The landscape
There are more good options for personal safety than there were even a few years ago, and most of them are designed to not look like "safety products" at all. Here's an honest rundown of the main categories — including where HydraHalo fits, and where it doesn't.
Wearables
Brands like invisaWear build panic-button functionality into bracelets and necklaces that connect to a phone via Bluetooth, with some offering 24/7 professional monitoring. They're genuinely discreet and always on the body. The tradeoff: they depend on a paired phone being nearby and charged, and reviews are mixed on connection reliability.
Alarms
Keychain alarms from brands like She's Birdie and SABRE are simple, loud (often 120-130 decibels), and don't require a phone at all — pull a pin or press a button and the alarm sounds. They're inexpensive and effective at what they do: drawing attention fast. The tradeoff: they're a dedicated item, so they only help if she remembers to carry and attach them.
Apps
Apps that let you share your live location with trusted contacts or trigger an alert are free or low-cost and require nothing extra to carry, since most people already have their phone.

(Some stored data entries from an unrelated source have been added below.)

(* ===== verification/KvSrvConfig.v ===== *)
(** The test harness of the single key/value server (src/src/kvsrv/config.go): a network
    with one server, and clerks that come and go. *)
From Stdlib Require Import ZArith Lia.
From stdpp Require Import base list numbers strings gmap relations.
From S2P Require Import Prelude RaftTypes LabRpc NetOps KvSrv.

#[local] Open Scope Z_scope.
Import KvSrv.KvSrv.

Definition SERVERID : Z := 0.

(** A clerk is a pointer: a number. *)
Record config := mkSrvConfig
  { vc_net : Network Name;
    vc_kvserver : option KVServer;
    vc_clerks : gmap nat string;
    vc_nextClientId : Z;
    vc_rpcs0 : Z;
    vc_ops : Z;
    vc_objects : nat }. (* labrpc servers made so far *)

Abbreviation CM := (M config).

Definition set_vcnet (x : Network Name) (c : config) : config :=
  mkSrvConfig x (vc_kvserver c) (vc_clerks c) (vc_nextClientId c) (vc_rpcs0 c) (vc_ops c) (vc_objects c).
Definition set_vcclerks (x : gmap nat string) (next : Z) (c : config) : config :=
  mkSrvConfig (vc_net c) (vc_kvserver c) x next (vc_rpcs0 c) (vc_ops c) (vc_objects c).
Definition set_vcserver (x : KVServer) (k : nat) (c : config) : config :=
  mkSrvConfig (vc_net c) (Some x) (vc_clerks c) (vc_nextClientId c) (vc_rpcs0 c) (vc_ops c) k.
Definition set_vcstats (rpcs0 ops : Z) (c : config) : config :=
  mkSrvConfig (vc_net c) (vc_kvserver c) (vc_clerks c) (vc_nextClientId c) rpcs0 ops (vc_objects c).

Definition on_vcnet {A : Type} (m : M (Network Name) A) : CM A := fun c =>
  match m (vc_net c) with (rn', a) => (set_vcnet rn' c, a) end.

(** The empty string for a clerk that is not in the map. *)
Definition clerk_end (ck : nat) : CM string := gets (fun c => default ""%string (vc_clerks c !! ck)).

Definition ConnectClientUnlocked (ck : nat) : CM unit := endname ← clerk_end ck; on_vcnet (Enable (inl endname) true).

(** [ck] is the address of the new clerk, [endname] what randstring gave. *)
Definition makeClient (ck : nat) (endname : string) : CM unit :=
  on_vcnet (MakeEnd (inl endname));;
  on_vcnet (Connect (inl endname) (inr SERVERID));;
  modify (fun c => set_vcclerks (<[ck := endname]> (vc_clerks c)) (vc_nextClientId c + 1) c);;
  ConnectClientUnlocked ck.

(** [os.Remove] is on the file system. *)
Definition deleteClient (ck : nat) : CM unit :=
  v ← clerk_end ck;
  on_vcnet (DeleteEnd (inl v));;
  modify (fun c => set_vcclerks (delete ck (vc_clerks c)) (vc_nextClientId c) c).

Definition StartServer : CM unit :=
  k ← gets vc_objects;
  modify (set_vcserver StartKVServer (k + 1));;
  on_vcnet (AddServer (inr 0) k).

Definition make_config (unreliable : bool) : config * res unit :=
  (StartServer;; on_vcnet (Reliable (negb unreliable)))
    (mkSrvConfig MakeNetwork None ∅ (SERVERID + 1) 0 0 0).

Definition cleanup : CM unit := on_vcnet Cleanup.
Definition rpcTotal (c : config) : Z := GetTotalCount (vc_net c).
Definition begin : CM unit := modify (fun c => set_vcstats (rpcTotal c) 0 c).
Definition op : CM unit := modify (fun c => set_vcstats (vc_rpcs0 c) (wrap 32 (vc_ops c + 1)) c).
(** RPCs, operations *)
Definition end_stats (c : config) : Z * Z := (rpcTotal c - vc_rpcs0 c, vc_ops c).

(** ** Clerks stay connected *)

(** The clerks' end points are distinct, enabled, and lead to the server. *)
Record clerks_ok (c : config) : Prop :=
  { vo_server : is_Some (server_of (inr SERVERID) (vc_net c));
    vo_apart : forall ck ck' e, vc_clerks c !! ck = Some e -> vc_clerks c !! ck' = Some e -> ck = ck';
    vo_ends : forall ck e, vc_clerks c !! ck = Some e -> inl e ∈ ends (vc_net c);
    vo_enabled : forall ck e, vc_clerks c !! ck = Some e -> enabled (vc_net c) !! inl e = Some true;
    vo_leads : forall ck e, vc_clerks c !! ck = Some e -> connections (vc_net c) !! inl e = Some (Some (inr SERVERID)) }.

(** Clerks are made with fresh names and deleted once. *)
Inductive vstep (c : config) : config -> Prop :=
| v_make ck e c' : vc_clerks c !! ck = None -> inl e ∉ ends (vc_net c) -> makeClient ck e c = (c', Ret tt) -> vstep c c'
| v_delete ck e c' : vc_clerks c !! ck = Some e -> deleteClient ck c = (c', Ret tt) -> vstep c c'
| v_connect ck e c' : vc_clerks c !! ck = Some e -> ConnectClientUnlocked ck c = (c', Ret tt) -> vstep c c'.

Definition joined (ck : nat) (e : string) (c : config) : config :=
  set_vcclerks (<[ck := e]> (vc_clerks c)) (vc_nextClientId c + 1) (set_vcnet (enable_one (inl e) true (link_one e 0 (vc_net c))) c).

Lemma run_makeClient ck e c : inl e ∉ ends (vc_net c) -> makeClient ck e c = (joined ck e c, Ret tt).
Proof.
  intros He. unfold makeClient.
  rewrite (bind_run _ _ c (set_vcnet (fst (MakeEnd (inl e) (vc_net c))) c) tt) by (unfold on_vcnet; by rewrite run_MakeEnd).
  rewrite run_MakeEnd by done. cbn [fst].
  match goal with |- (_ ≫= _) ?x = _ => rewrite (bind_run _ _ x (set_vcnet (link_one e 0 (vc_net c)) c) tt) by done end.
  set (c1 := set_vcclerks (<[ck := e]> (vc_clerks c)) (vc_nextClientId c + 1) (set_vcnet (link_one e 0 (vc_net c)) c)).
  rewrite (bind_run _ _ _ c1 tt) by done. unfold ConnectClientUnlocked.
  rewrite (bind_run _ _ c1 c1 e); [done|]. unfold clerk_end, gets. cbn [c1 vc_clerks set_vcclerks]. by rewrite lookup_insert_eq.
Qed.

Definition parted (ck : nat) (e : string) (c : config) : config :=
  set_vcclerks (delete ck (vc_clerks c)) (vc_nextClientId c)
    (set_vcnet (set_ends (ends (vc_net c) ∖ {[inl e]}) (delete (inl e) (enabled (vc_net c))) (delete (inl e) (connections (vc_net c))) (vc_net c)) c).

Lemma run_deleteClient ck e c :
  vc_clerks c !! ck = Some e -> inl e ∈ ends (vc_net c) -> deleteClient ck c = (parted ck e c, Ret tt).
Proof.
  intros Hck He. unfold deleteClient, clerk_end. rewrite (bind_run _ _ c c e) by (unfold gets; by rewrite Hck).
  assert (Hd : DeleteEnd (inl e) (vc_net c) = (vc_net (parted ck e c), Ret tt)) by (unfold DeleteEnd; m_exec; unfold id; by rewrite decide_True).
  by rewrite (bind_run _ _ c (set_vcnet (vc_net (parted ck e c)) c) tt) by (unfold on_vcnet; by rewrite Hd).
Qed.

Lemma joined_ok ck e c : clerks_ok c -> vc_clerks c !! ck = None -> inl e ∉ ends (vc_net c) -> clerks_ok (joined ck e c).
Proof.
  intros [O1 O2 O3 O4 O5] Hck He. assert (Hne : forall k x, vc_clerks c !! k = Some x -> x <> e) by (intros k x Hk ->; by apply He, (O3 k)).
  split; simpl.
  - done.
  - intros k k' x. rewrite !lookup_insert_Some. intros [[<- <-]|[_ Hk]] [[<- Ex]|[_ Hk']]; try done.
    + exfalso. by apply (Hne _ _ Hk').
    + subst x. exfalso. by apply (Hne _ _ Hk).
    + by eapply O2.
  - intros k x. rewrite lookup_insert_Some, elem_of_union, elem_of_singleton. intros [[<- <-]|[_ Hk]]; [by left|right; by eapply O3].
  - intros k x. rewrite lookup_insert_Some. intros [[<- <-]|[_ Hk]]; [by rewrite lookup_insert_eq|].
    rewrite !lookup_insert_ne by (intros [= Ex]; by apply (Hne _ _ Hk)). by eapply O4.
  - intros k x. rewrite lookup_insert_Some. intros [[<- <-]|[_ Hk]]; [by rewrite lookup_insert_eq|].
    rewrite !lookup_insert_ne by (intros [= Ex]; by apply (Hne _ _ Hk)). by eapply O5.
Qed.

Lemma parted_ok ck e c : clerks_ok c -> vc_clerks c !! ck = Some e -> clerks_ok (parted ck e c).
Proof.
  intros [O1 O2 O3 O4 O5] Hck. assert (Hne : forall k x, ck <> k -> vc_clerks c !! k = Some x -> e <> x) by (intros k x Hk Hx ->; by apply Hk, (O2 _ _ x)).
  split; simpl.
  - done.
  - intros k k' x [_ Hk]%lookup_delete_Some [_ Hk']%lookup_delete_Some. by eapply O2.
  - intros k x [Hk Hx]%lookup_delete_Some. apply elem_of_difference. split; [by eapply O3|]. rewrite elem_of_singleton. intros [= Ex]. by apply (Hne k x).
  - intros k x [Hk Hx]%lookup_delete_Some. rewrite lookup_delete_ne by (intros [= Ex]; by apply (Hne k x)). by eapply O4.
  - intros k x [Hk Hx]%lookup_delete_Some. rewrite lookup_delete_ne by (intros [= Ex]; by apply (Hne k x)). by eapply O5.
Qed.

Lemma vstep_ok c c' : clerks_ok c -> vstep c c' -> clerks_ok c'.
Proof.
  intros Hc [ck e x Hck He Hr|ck e x Hck Hr|ck e x Hck Hr].
  - rewrite run_makeClient in Hr by done. injection Hr as <-. by apply joined_ok.
  - rewrite (run_deleteClient ck e) in Hr by (try done; by eapply (vo_ends _ Hc)). injection Hr as <-. by apply parted_ok.
  - unfold ConnectClientUnlocked in Hr. rewrite (bind_run _ _ c c e) in Hr by (unfold clerk_end, gets; by rewrite Hck).
    injection Hr as <-. destruct Hc as [O1 O2 O3 O4 O5]. split; simpl; try done. intros k y Hk.
    destruct (decide (y = e)) as [->|Hne]; [by rewrite lookup_insert_eq|]. rewrite lookup_insert_ne by congruence. by eapply O4.
Qed.

(** The clerks of the single server: while clerks are made with fresh names, connected and
    deleted, a call of any clerk that exists is passed to the server, and no two clerks
    share an end point.  The operations themselves always return. *)
Theorem kvsrv_clerks_connected unreliable c0 c :
  make_config unreliable = (c0, Ret tt) -> rtc vstep c0 c ->
  (forall ck e, vc_clerks c !! ck = Some e ->
     let '(ok, servername, server, _, _) := readEndnameInfo (inl e) (vc_net c) in
     ok = true /\ servername = Some (inr SERVERID) /\ is_Some server)
  /\ (forall ck ck' e, vc_clerks c !! ck = Some e -> vc_clerks c !! ck' = Some e -> ck = ck')
  /\ (forall ck e, inl e ∉ ends (vc_net c) -> returns (snd (makeClient ck e c)))
  /\ (forall ck, is_Some (vc_clerks c !! ck) -> returns (snd (deleteClient ck c))).
Proof.
  intros [= <-] Hr. assert (Hc : clerks_ok c).
  { revert Hr. apply rtc_preserves; [apply vstep_ok|]. split; simpl; try done. }
  split_and!.
  - intros ck e Hck. unfold readEndnameInfo, is_enabled. rewrite (vo_enabled _ Hc _ _ Hck), (vo_leads _ Hc _ _ Hck).
    split; [done|]. split; [done|]. apply (vo_server _ Hc).
  - apply (vo_apart _ Hc).
  - intros ck e He. rewrite run_makeClient by done. by exists tt.
  - intros ck [e Hck]. rewrite (run_deleteClient ck e) by (try done; by eapply (vo_ends _ Hc)). by exists tt.
Qed.

(** Two clerks are made and the first is deleted. *)
Definition two_clerks : config := fst ((makeClient 0 "x";; makeClient 1 "y";; deleteClient 0) (fst (make_config false))).

Lemma kvsrv_clerks_connected_witness :
  vc_clerks two_clerks = {[1%nat := "y"%string]}
  /\ (forall ck e, vc_clerks two_clerks !! ck = Some e ->
     let '(ok, servername, server, _, _) := readEndnameInfo (inl e) (vc_net two_clerks) in
     ok = true /\ servername = Some (inr SERVERID) /\ is_Some server)
  /\ (forall ck ck' e, vc_clerks two_clerks !! ck = Some e -> vc_clerks two_clerks !! ck' = Some e -> ck = ck')
  /\ (forall ck e, inl e ∉ ends (vc_net two_clerks) -> returns (snd (makeClient ck e two_clerks)))
  /\ (forall ck, is_Some (vc_clerks two_clerks !! ck) -> returns (snd (deleteClient ck two_clerks))).
Proof.
  split; [vm_compute; reflexivity|].
  apply (kvsrv_clerks_connected false (fst (make_config false))); [reflexivity|].
  eapply rtc_l; [|eapply rtc_l; [|eapply rtc_l; [|apply rtc_refl]]].
  - apply (v_make (fst (make_config false)) 0 "x"); [reflexivity|refine (bool_decide_unpack _ _); vm_compute; exact I|vm_compute; reflexivity].
  - eapply (v_make _ 1 "y"); [reflexivity|refine (bool_decide_unpack _ _); vm_compute; exact I|vm_compute; reflexivity].
  - apply (v_delete _ 0 "x"); vm_compute; reflexivity.
Defined.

The tradeoff: they need a charged phone, unlocked, with the app open or backgrounded correctly — not always realistic in the moment it matters.
Where HydraHalo fits
HydraHalo, Auraste's first product, takes a different approach: rather than adding a new item to remember, it builds an alarm, light, and location-sharing system directly into a premium water bottle — something most people already carry daily for an unrelated reason. It won't replace a wearable or an alarm for everyone, but for the days she's just heading out with a bottle and nothing else, it's built to be there anyway.
The honest bottom line
The realistic best approach for most women is layered: something on your keys, something on your phone, and now, something in your hand. We built HydraHalo to fill the gap the others don't — not to replace them.